» **Assignment**: Search the data for the word "Fatal" and copy each line that has it.

☆ ☆ ☆ ☆

(** ** More on list-field parsing *)

Section Stripping.
Implicit Types (s t : pystr) (c : char).

Lemma lstrip_idem s : lstrip (lstrip s) = lstrip s.
Proof.
  induction s as [|x s IH]; [done|]. simpl.
  destruct (isspace x) eqn:Hx; [done|]. simpl. by rewrite Hx.
Qed.

Lemma lstrip_head c t s : lstrip s = c :: t → isspace c = false.
Proof.
  induction s as [|x s IH]; [done|]. simpl.
  destruct (isspace x) eqn:Hx; [done|]. by intros [= <- _].
Qed.

Lemma lstrip_snoc s c : isspace c = false → lstrip (s ++ [c]) = lstrip s ++ [c].
Proof.
  intros Hc. induction s as [|x s IH]; simpl; [by rewrite Hc|].
  by destruct (isspace x).
Qed.

Lemma rstrip_idem s : rstrip (rstrip s) = rstrip s.
Proof. unfold rstrip. by rewrite rev_involutive, lstrip_idem. Qed.

Lemma rstrip_cons c s : isspace c = false → rstrip (c :: s) = c :: rstrip s.
Proof.
  intros Hc. unfold rstrip. cbn [rev]. rewrite lstrip_snoc by done.
  by rewrite rev_app_distr.
Qed.

Lemma lstrip_rstrip_lstrip s : lstrip (rstrip (lstrip s)) = rstrip (lstrip s).
Proof.
  destruct (lstrip s) as [|c t] eqn:Hs; [done|].
  pose proof (lstrip_head _ _ _ Hs) as Hc.
  rewrite rstrip_cons by done. simpl. by rewrite Hc.
Qed.

Lemma strip_idem s : strip (strip s) = strip s.
Proof. unfold strip. by rewrite lstrip_rstrip_lstrip, rstrip_idem. Qed.

Lemma elem_of_lstrip c s : c ∈ lstrip s → c ∈ s.
Proof.
  induction s as [|x s IH]; [done|]. simpl.
  destruct (isspace x); [|done]. intros H. right. by apply IH.
Qed.

Lemma elem_of_rev c s : c ∈ rev s ↔ c ∈ s.
Proof. rewrite !list_elem_of_In. symmetry. apply in_rev. Qed.

Lemma elem_of_strip c s : c ∈ strip s → c ∈ s.
Proof.
  unfold strip, rstrip. rewrite elem_of_rev. intros H%elem_of_lstrip.
  rewrite elem_of_rev in H. by apply elem_of_lstrip.
Qed.
(** A name of plain letters on the example machine: created, it rolls. *)
Lemma reachable_roll_and_show_succeed_witness :
  exists report w',
    rollCmd "a" (run [Create "a" "10" "5" "3" "0"; Roll "a"]
                     (fresh homeMachine (script [99; 99]))) =
    (Printed (OutRoll report), w').
Proof.
  assert (Hkey : putOk "a" = true) by reflexivity.
  assert (Hsole : sole_spelling homeMachine "a"
                    [Create "a" "10" "5" "3" "0"; Roll "a"]).
  { unfold sole_spelling. repeat constructor; simpl; intros n Hn _;
      [now injection Hn as <- | discriminate]. }
  assert (Hdec : forall config,
            Name config = "a" -> tomlDecodes homeMachine config = true).
  { intros config Hn. simpl. rewrite Hn. reflexivity. }
  pose proof (reachable_roll_and_show_succeed homeMachine (script [99; 99])
                [Create "a" "10" "5" "3" "0"; Roll "a"] "a"
                Hkey Hsole Hdec) as H.
  cbv zeta in H. apply (proj1 (proj1 H)).
  eexists. vm_compute. reflexivity.
Defined.

End FurtherScenarios.

(** ** Names that are not plain file names, on the example machine *)

Section OddNames.

(** The empty name: create passes its checks and writes the file
    [.toml], then stops at the error of [Put]; no State record and no
    bucket is left, and roll stops at the missing bucket. *)
Example empty_name_has_file_without_state :
  let w0 := fresh homeMachine (script []) in
  let w1 := snd (exec (Create "" "10" "5" "3" "0") w0) in
  fst (exec (Create "" "10" "5" "3" "0") w0) =
    Fatal "Failed to initialize state:" /\
  loadConfig "" w1 = Some (mkConfig "" 10 5 3 0) /\
  states w1 = None /\
  fst (exec (Roll "") w1) =
    Fatal "Failed to update state: states bucket not found".
Proof. cbv zeta. repeat split; vm_compute; reflexivity. Qed.

(** A name in a directory that does not exist: [os.Create] fails and
    nothing is written. *)
Example nested_name_is_refused :
  let w0 := fresh homeMachine (script []) in
  exec (Create "a/b" "10" "5" "3" "0") w0 =
  (Fatal "Failed to create config file:", w0).
Proof. reflexivity. Qed.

☆ ☆ ☆ ☆

» **Solution to the problem**:
    Fatal "Failed to initialize state:" /\
    Fatal "Failed to update state: states bucket not found".
  (Fatal "Failed to create config file:", w0).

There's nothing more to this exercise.